Convergence of the bisection method
The best thing about the bisection method is that it is guaranteed to work. Provided you're using the method appropriately, you have a failsafe guarantee that the method works. That guarantee is the best possible type of guarantee: a mathematical theorem.
That is, if you're trying to solve $f(x) = 0$ in $[a,b]$, for a continuous function $f$, where $f(a)$ and $f(b)$ have opposite signs, then the bisection method is guaranteed to give you an arbitrarily good approximation to a solution.
"Arbitrarily good" means "as good as you want". You can say how good you want your approximation to be, and then, by applying the bisection method enough times, you can get the approximation you want.
More formally, suppose you say that you want your approximation to be accurate to within a number $\epsilon$ (the Greek letter epsilon). That is, you want to arrive at an interval $[a_n, b_n]$ where $b_n - a_n < \epsilon$. Then, by applying the bisection method enough times, you can obtain such an interval $[a_n, b_n]$ with $b_n - a_n < \epsilon$.

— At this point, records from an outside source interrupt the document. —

(** * Near-Earth-Objects-API: the asynchronous job subsystem

    A shallow embedding of [src/jobs.py], [src/worker.py], [src/utils.py]
    and the [/jobs] and [/results] routes of [src/NEO_api.py], with the
    route that flushes the NEO data.

    The four Redis databases, the HotQueue and the plot files under [/app]
    form one explicit [world]; every function of the source that touches
    them is a computation in the monad [M], which threads the world, carries
    the Python exception that escapes, and records every state a write
    leaves behind (so that the order of writes can be stated).

    Library code is modelled at its interface:
    - [json.dumps]/[json.loads] map Python values to JSON documents and
      back; a stored document is kept as its tree [json], not as text;
    - Python floats, [float()] on strings and integers and matplotlib's
      rendering are fields of the class [Runtime];
    - strings are byte strings: [\d] and whitespace are the ASCII ones, and
      the character U+00B1 is its two UTF-8 bytes;
    - [uuid.uuid4()] is the argument [jid] of [add_job]. *)

From Stdlib Require Import ZArith String Ascii List Bool Lia.
From stdpp Require Import base option gmap strings list fin_maps pretty.
(** The rows that [computeCoordinateFrame] writes for a real latitude
    and longitude: east and up are unit vectors, north is orthogonal
    to both, but east . up = - sin(2 lon) cos(lat) and |north|^2 =
    1 - (east . up)^2.  So the rows are orthonormal, and then
    east x north = up, exactly where sin(2 lon) cos(lat) = 0. *)
Theorem computeCoordinateFrame_geometry (w : World) (m : loc) (lat lon : R) :
  scratch_ok w → is_Some (heap w !! m) →
  let w' := exec (computeCoordinateFrame (Fin lat) (Fin lon) m) w in
  ∃ e n u : vec3,
    row3 w' m 0 = some3 e ∧ row3 w' m 1 = some3 n ∧ row3 w' m 2 = some3 u ∧
    dot3 e e = Fin 1 ∧ dot3 u u = Fin 1 ∧
    dot3 n e = Fin 0 ∧ dot3 n u = Fin 0 ∧
    dot3 e u = Fin (- (sin (2 * lon) * cos lat)) ∧
    dot3 n n = Fin (1 - sin (2 * lon) * cos lat * (sin (2 * lon) * cos lat)) ∧
    ((sin (2 * lon) * cos lat)%R = 0%R → cross3 e n = u).
Proof.
  intros Hok Hv w'.
  destruct (computeCoordinateFrame_spec w m (Fin lat) (Fin lon) Hok) as (Hrows & _).
  destruct (Hrows Hv) as (R0 & R1 & R2). fold w' in R0, R1, R2.
  exists (eastVector (Fin lon)), (northVector (Fin lat) (Fin lon)),
         (upVector (Fin lat) (Fin lon)).
  split; [exact R0|]. split; [exact R1|]. split; [exact R2|].
  pose proof (sin2_cos2 lat) as Hlat. pose proof (sin2_cos2 lon) as Hlon.
  unfold Rsqr in Hlat, Hlon.
  pose proof (sin_2a lon) as H2.
  set (sl := sin lon) in *. set (cl := cos lon) in *.
  set (sp := sin lat) in *. set (cp := cos lat) in *.
  unfold northVector, cross3, dot3, eastVector, upVector.
  cbn [Math.sin Math.cos Number.mul Number.add Number.sub Number.flip].
  fold sl cl sp cp. rewrite H2.
  split; [f_equal; lra|].
  split.
  { f_equal.
    replace (cl * cp * (cl * cp) + sl * cp * (sl * cp) + sp * sp)%R
      with ((sl * sl + cl * cl) * (cp * cp) + sp * sp)%R by ring.
    rewrite Hlon. lra. }
  split; [f_equal; ring|]. split; [f_equal; ring|]. split; [f_equal; ring|].
  split.
  { f_equal.
    replace ((sl * cp * 0 + - (sp * - cl)) * (sl * cp * 0 + - (sp * - cl)) +
             (sp * - sl + - (cl * cp * 0)) * (sp * - sl + - (cl * cp * 0)) +
             (cl * cp * - cl + - (sl * cp * - sl)) *
             (cl * cp * - cl + - (sl * cp * - sl)))%R
      with (sp * sp * (sl * sl + cl * cl) +
            cp * cp * ((sl * sl + cl * cl) * (sl * sl + cl * cl)
                       - 4 * (sl * sl) * (cl * cl)))%R by ring.
    rewrite Hlon. lra. }
  intros H0.
  assert (Hz : (sl * cl * cp = 0)%R) by lra.
  f_equal; [f_equal|]; f_equal.
  - transitivity (cl * cp * (sl * sl + cl * cl) - 2 * sl * (sl * cl * cp))%R; [ring|].
    rewrite Hlon, Hz. ring.
  - transitivity (sl * cp * (sl * sl + cl * cl) - 2 * cl * (sl * cl * cp))%R; [ring|].
    rewrite Hlon, Hz. ring.
  - transitivity (sp * (sl * sl + cl * cl))%R; [ring|].
    rewrite Hlon. ring.
Qed.

Lemma computeCoordinateFrame_geometry_witness :
  ∃ e n u : vec3,
    row3 (exec (computeCoordinateFrame (Fin 0) (Fin 0) frame_matrix) frame_world)
         frame_matrix 0 = some3 e ∧
    row3 (exec (computeCoordinateFrame (Fin 0) (Fin 0) frame_matrix) frame_world)
         frame_matrix 1 = some3 n ∧
    row3 (exec (computeCoordinateFrame (Fin 0) (Fin 0) frame_matrix) frame_world)
         frame_matrix 2 = some3 u ∧
    cross3 e n = u.
Proof.
  destruct frame_world_ok as [Hok Hv].
  destruct (computeCoordinateFrame_geometry frame_world frame_matrix 0 0 Hok Hv)
    as (e & n & u & R0 & R1 & R2 & _ & _ & _ & _ & _ & _ & Hc).
  exists e, n, u. split; [exact R0|]. split; [exact R1|]. split; [exact R2|].
  apply Hc. rewrite Rmult_0_r, sin_0. lra.
Defined.

(** For a point of the surface of the ellipsoid the two ways to the
    local transform agree: [computeLocalToWorldTransformFromXYZ] on
    the output of [convertLatLongHeightToXYZ(lat, lon, 0)] and
    [computeLocalToWorldTransformFromLatLongHeight(lat, lon, 0)] give
    matrices with the same four rows. *)
Theorem transforms_agree_on_surface (w : World) (this : loc) (re rp lat lon : R) :
  scratch_ok w →
  has_radii w this re rp →
  (0 < re)%R → (0 < rp)%R →
  (- (PI / 2) < lat < PI / 2)%R → (- PI < lon <= PI)%R →
  let position := convertLatLongHeightToXYZ this (Fin lat) (Fin lon) (Fin 0) None in
  let v := eval position w in
  let w1 := exec position w in
  let fromXYZ :=
    computeLocalToWorldTransformFromXYZ this
      (stored w1 v (Index 0)) (stored w1 v (Index 1)) (stored w1 v (Index 2)) in
  let fromLLH :=
    computeLocalToWorldTransformFromLatLongHeight this (Fin lat) (Fin lon) (Fin 0) None in
  ∀ row, row < 4 →
    row3 (exec fromXYZ w1) (eval fromXYZ w1) row =
    row3 (exec fromLLH w) (eval fromLLH w) row ∧
    field (exec fromXYZ w1) (eval fromXYZ w1) (Matrix.entry row 3) =
    field (exec fromLLH w) (eval fromLLH w) (Matrix.entry row 3).
Proof.
  intros Hok Hm Hre Hrp Hlat Hlon position v w1 fromXYZ fromLLH.
  destruct (has_radii_stored w this re rp Hm) as (Hv & Sa & Sb & Se); [lra|].
  destruct (convertLatLongHeightToXYZ_omitted w this (Fin lat) (Fin lon) (Fin 0))
    as (Hfresh & Hxyz & _ & _ & Hs1 & Hframe).
  fold position v w1 in Hfresh, Hxyz, Hs1, Hframe.
  assert (Hne : this ≠ v).
  { intros Heq. rewrite Heq, Hfresh in Hv. by destruct Hv. }
  assert (Hsame : ∀ k, stored w1 this k = stored w this k).
  { intros k. unfold stored. by rewrite Hframe. }
  assert (Hok1 : scratch_ok w1) by (unfold scratch_ok; by rewrite Hs1).
  pose proof (surface_round_trip re rp lat lon lon 0 Hre Hrp Hlat Hlon) as Hrt.
  cbv zeta in Hrt.
  unfold xyz_of in Hxyz. rewrite Sa, Se in Hxyz.
  destruct (computeLocalToWorldTransformFromLatLongHeight_omitted w this
              (Fin lat) (Fin lon) (Fin 0) Hok)
    as (_ & (L0 & L1 & L2 & L3) & (D0 & D1 & D2 & D3) & _).
  fold fromLLH in L0, L1, L2, L3, D0, D1, D2, D3.
  unfold xyz_of in L3. rewrite Sa, Se in L3.
  destruct (geodeticToCartesian (Fin re) (Fin (1 - rp / re * (rp / re)))
              (Fin lat) (Fin lon) (Fin 0)) as [[X Y] Z].
  unfold components in Hxyz. cbn [some3] in Hxyz. injection Hxyz as H0 H1 H2.
  assert (HX : stored w1 v (Index 0) = X) by (unfold stored; by rewrite H0).
  assert (HY : stored w1 v (Index 1) = Y) by (unfold stored; by rewrite H1).
  assert (HZ : stored w1 v (Index 2) = Z) by (unfold stored; by rewrite H2).
  unfold fromXYZ. rewrite HX, HY, HZ.
  destruct (computeLocalToWorldTransformFromXYZ_run w1 this X Y Z Hok1)
    as (_ & _ & _ & (R0 & R1 & R2 & R3) & (C0 & C1 & C2 & C3) & _).
  assert (Hllh : llh_of w1 this X Y Z = (Fin lat, Fin lon, Fin 0)).
  { unfold llh_of. rewrite !Hsame, Sa, Sb, Se. apply Hrt. left. simpl. lra. }
  rewrite Hllh in R0, R1, R2. cbn [fst snd] in R0, R1, R2.
  intros row Hrow.
  destruct row as [|[|[|[|row]]]]; [| | | |lia].
  - split; [rewrite R0, L0 | rewrite C0, D0]; reflexivity.
  - split; [rewrite R1, L1 | rewrite C1, D1]; reflexivity.
  - split; [rewrite R2, L2 | rewrite C2, D2]; reflexivity.
  - split; [rewrite R3, L3 | rewrite C3, D3]; reflexivity.
Qed.

Lemma transforms_agree_on_surface_witness :
  let position := convertLatLongHeightToXYZ wgs84_model (Fin 0) (Fin 0) (Fin 0) None in
  let v := eval position wgs84_world in
  let w1 := exec position wgs84_world in
  let fromXYZ :=
    computeLocalToWorldTransformFromXYZ wgs84_model
      (stored w1 v (Index 0)) (stored w1 v (Index 1)) (stored w1 v (Index 2)) in
  let fromLLH :=
    computeLocalToWorldTransformFromLatLongHeight wgs84_model (Fin 0) (Fin 0) (Fin 0) None in
  row3 (exec fromXYZ w1) (eval fromXYZ w1) 3 =
  row3 (exec fromLLH wgs84_world) (eval fromLLH wgs84_world) 3.
Proof.
  pose proof PI_RGT_0 as Hpi.
  apply (transforms_agree_on_surface wgs84_world wgs84_model 6378137 6356752.3142 0 0
           wgs84_world_scratch_ok wgs84_has_radii); [lra | lra | lra | lra | lia].
Defined.

(** ** Ranges and special values *)

Lemma Ratan2_range (y x : R) : (- PI < Ratan2 y x <= PI)%R.
Proof.
  pose proof PI_RGT_0 as Hpi. pose proof (atan_bound (y / x)) as Hb.
  unfold Ratan2.
  destruct (decide (0 < x)%R) as [Hpos|Hnp]; [lra|].
  destruct (decide (x < 0)%R) as [Hneg|Hnn].
  - assert (Hinv : (/ x < 0)%R) by (by apply Rinv_lt_0_compat).
    destruct (decide (0 <= y)%R) as [Hy|Hy].
    + assert (Hq : (y / x <= 0)%R).
      { unfold Rdiv. assert (0 <= y * - / x)%R by (apply Rmult_le_pos; lra). lra. }
      assert (atan (y / x) <= 0)%R.
      { rewrite <- atan_0. destruct Hq as [Hq|Hq].
        - left. by apply atan_increasing.
        - rewrite Hq. lra. }
      lra.
    + assert (Hq : (0 < y / x)%R).
      { unfold Rdiv. replace (y * / x)%R with (- y * - / x)%R by ring.
        apply Rmult_lt_0_compat; lra. }
      assert (0 < atan (y / x))%R.
      { rewrite <- atan_0. by apply atan_increasing. }
      lra.
  - destruct (decide (0 < y)%R); [lra|]. destruct (decide (y < 0)%R); lra.
Qed.

Lemma Math_atan_range (q : num) :
  Math.atan q = NaN ∨ ∃ r, Math.atan q = Fin r ∧ (- (PI / 2) <= r <= PI / 2)%R.
Proof.
  pose proof PI_RGT_0 as Hpi.
  destruct q as [r| | |]; cbn [Math.atan]; [| | |by left]; right; eexists;
    (split; [reflexivity|]); [|lra|lra].
  pose proof (atan_bound r). lra.
Qed.

Lemma Math_atan2_range (y x : num) :
  Math.atan2 y x = NaN ∨ ∃ r, Math.atan2 y x = Fin r ∧ (- PI <= r <= PI)%R.
Proof.
  pose proof PI_RGT_0 as Hpi.
  destruct y as [b| | |], x as [a| | |]; cbn [Math.atan2]; try (by left); right.
  - eexists. split; [reflexivity|]. pose proof (Ratan2_range b a). lra.
  - eexists. split; [reflexivity|]. lra.
  - destruct (decide (b < 0)%R); eexists; (split; [reflexivity|]); lra.
  - eexists. split; [reflexivity|]. lra.
  - eexists. split; [reflexivity|]. lra.
  - eexists. split; [reflexivity|]. lra.
  - eexists. split; [reflexivity|]. lra.
  - eexists. split; [reflexivity|]. lra.
  - eexists. split; [reflexivity|]. lra.
Qed.

(** Whatever the three coordinates and whatever the radii of the model,
    the latitude that [convertXYZToLatLongHeight] returns is NaN or
    lies in [-pi/2, pi/2], and the longitude is NaN or lies in
    [-pi, pi]. *)
Theorem convertXYZToLatLongHeight_angle_ranges
    (w : World) (this r : loc) (X Y Z : num) :
  is_Some (heap w !! r) →
  let w' := exec (convertXYZToLatLongHeight this X Y Z (Some r)) w in
  (field w' r (Index 0) = Some NaN ∨
   ∃ lat, field w' r (Index 0) = Some (Fin lat) ∧ (- (PI / 2) <= lat <= PI / 2)%R) ∧
  (field w' r (Index 1) = Some NaN ∨
   ∃ lon, field w' r (Index 1) = Some (Fin lon) ∧ (- PI <= lon <= PI)%R).
Proof.
  intros Hr w'.
  destruct (convertXYZToLatLongHeight_given w this r X Y Z) as (_ & Hc & _).
  specialize (Hc Hr). fold w' in Hc.
  unfold components, llh_of, cartesianToGeodetic in Hc. cbv zeta in Hc.
  cbn [some3] in Hc. injection Hc as H0 H1 _.
  rewrite H0, H1. split.
  - unfold bowringLatitude. cbv zeta.
    match goal with |- context [Math.atan ?q] => destruct (Math_atan_range q) as [->|(x & -> & Hx)] end.
    + by left.
    + right. by exists x.
  - destruct (Math_atan2_range Y X) as [->|(x & -> & Hx)].
    + by left.
    + right. by exists x.
Qed.

Lemma convertXYZToLatLongHeight_angle_ranges_witness :
  field (exec (convertXYZToLatLongHeight wgs84_model (Fin 1) (Fin 2) (Fin 3)
                 (Some wgs84_model)) wgs84_world) wgs84_model (Index 1) = Some NaN ∨
  ∃ lon, field (exec (convertXYZToLatLongHeight wgs84_model (Fin 1) (Fin 2) (Fin 3)
                        (Some wgs84_model)) wgs84_world) wgs84_model (Index 1)
         = Some (Fin lon) ∧ (- PI <= lon <= PI)%R.
Proof.
  apply (convertXYZToLatLongHeight_angle_ranges wgs84_world wgs84_model wgs84_model
           (Fin 1) (Fin 2) (Fin 3) wgs84_model_valid).
Defined.
Lemma inactive_sender_rejected env db sender receiver amount description request :
  faults env EnterAtomic = None →
  faults env Commit = None →
  BankAccount.pk sender ≠ BankAccount.pk receiver →
  0 < amount →
  BankAccount.is_active sender = false →
  transfer_money env db sender receiver amount description request
  = (Return (false, "Account is not active", None), db).
Proof.
  intros Henter Hcommit Hne Hpos Hact.
  rewrite transfer_money_unfold, Henter. unfold atomic_exit. run_body.
  apply Z.eqb_neq in Hne. rewrite Hne, Hact.
  replace (amount <=? 0) with false by (symmetry; apply Z.leb_gt; lia).
  cbn. by rewrite Hcommit.
Qed.

(** X12.  When its [save()] succeeds, [deactivate_account] reports success
    whatever becomes of the audit entry and stores the caller's object
    with [is_active] false.  [account.save()] writes every field: the
    stored balance becomes the balance of the caller's object, which is
    the balance stored before when the object is the stored row.  Every
    later [transfer_money] from the object leaves the store as it is and,
    its atomic block entered and committed, is rejected with [Account is
    not active]. *)
Theorem deactivated_account_cannot_send env account reason db :
  let r := deactivate_account env None account reason db in
  let account' := snd (fst r) in
  let db' := snd r in
  fst (fst r) = Return (true, "Account deactivated successfully")
  ∧ account' = BankAccount_with_is_active false account
  ∧ bank_accounts db' = <[BankAccount.pk account := account']> (bank_accounts db)
  ∧ transactions db' = transactions db
  ∧ BankAccount.is_active <$> bank_accounts db' !! BankAccount.pk account = Some false
  ∧ balance_of db' (BankAccount.pk account) = Some (BankAccount.balance account)
  ∧ (bank_accounts db !! BankAccount.pk account = Some account →
     balance_of db' (BankAccount.pk account) = balance_of db (BankAccount.pk account)
     ∧ total_balance db' = total_balance db)
  ∧ ∀ env' receiver amount description request,
      BankAccount.pk account ≠ BankAccount.pk receiver →
      0 < amount →
      snd (transfer_money env' db' account' receiver amount description request) = db'
      ∧ (faults env' EnterAtomic = None →
         faults env' Commit = None →
         fst (transfer_money env' db' account' receiver amount description request)
         = Return (false, "Account is not active", None)).
Proof.
  cbv zeta.
  destruct (deactivate_account_store env account reason db) as [Haccs Htx].
  change (snd (fst (deactivate_account env None account reason db)))
    with (BankAccount_with_is_active false account).
  split.
  { unfold deactivate_account, autocommit, try_except, bind, save_autocommit,
      log_action, try_except, bind, execute_write, ret, start. cbn.
    destruct (faults env CreateAuditLog); reflexivity. }
  split; [reflexivity |]. split; [exact Haccs |]. split; [exact Htx |].
  split; [by rewrite Haccs, lookup_insert_eq |].
  split; [unfold balance_of; by rewrite Haccs, lookup_insert_eq |].
  split.
  { intros Hrow. unfold balance_of, total_balance.
    rewrite Haccs, lookup_insert_eq, Hrow. split; [reflexivity |].
    pose proof (total_balance_insert (bank_accounts db) (BankAccount.pk account)
                  account (BankAccount_with_is_active false account) [] [] [] [] Hrow)
      as Htot.
    unfold total_balance in Htot. cbn in Htot. rewrite Htot. lia. }
  intros env' receiver amount description request Hne Hpos. split.
  - apply rejected_store_unchanged. unfold rejected. cbn. tauto.
  - intros Henter Hcommit.
    by rewrite (inactive_sender_rejected env' _
                  (BankAccount_with_is_active false account) receiver amount
                  description request Henter Hcommit Hne Hpos eq_refl).
Qed.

We can summarise the above formally as a theorem.
Theorem
Let $f: [a,b] \rightarrow \mathbb{R}$ be a continuous function and suppose $f(a)$, $f(b)$ are both nonzero and have opposite signs. Let $\epsilon$ be a positive number. Then the bisection method, after a finite number $N$ of iterations, will produce an interval $[a_N, b_N]$ such that $b_N - a_N < \epsilon$.
That is, after some finite number $N$ of iterations, we have a solution to $f(x)=0$ to within an accuracy of $\epsilon$.
Why is theorem true? The idea is simply that the lengths of the intervals $[a_n, b_n]$ halve at each stage. When you take a number and continually halve it, the number gets very small: as small as you like, smaller than any $\epsilon$ you prefer!
We'll see more details in the Links Forward section. There we will also see that there is a formula for $N$, the number of iterations of the bisection method required to obtain the desired accuracy.
The best thing about the bisection method may be that it is guaranteed to work, but the worst thing about the bisection method is that it is slow. We'll now see a method that is often much quicker in finding a solution — but not guaranteed to work every time.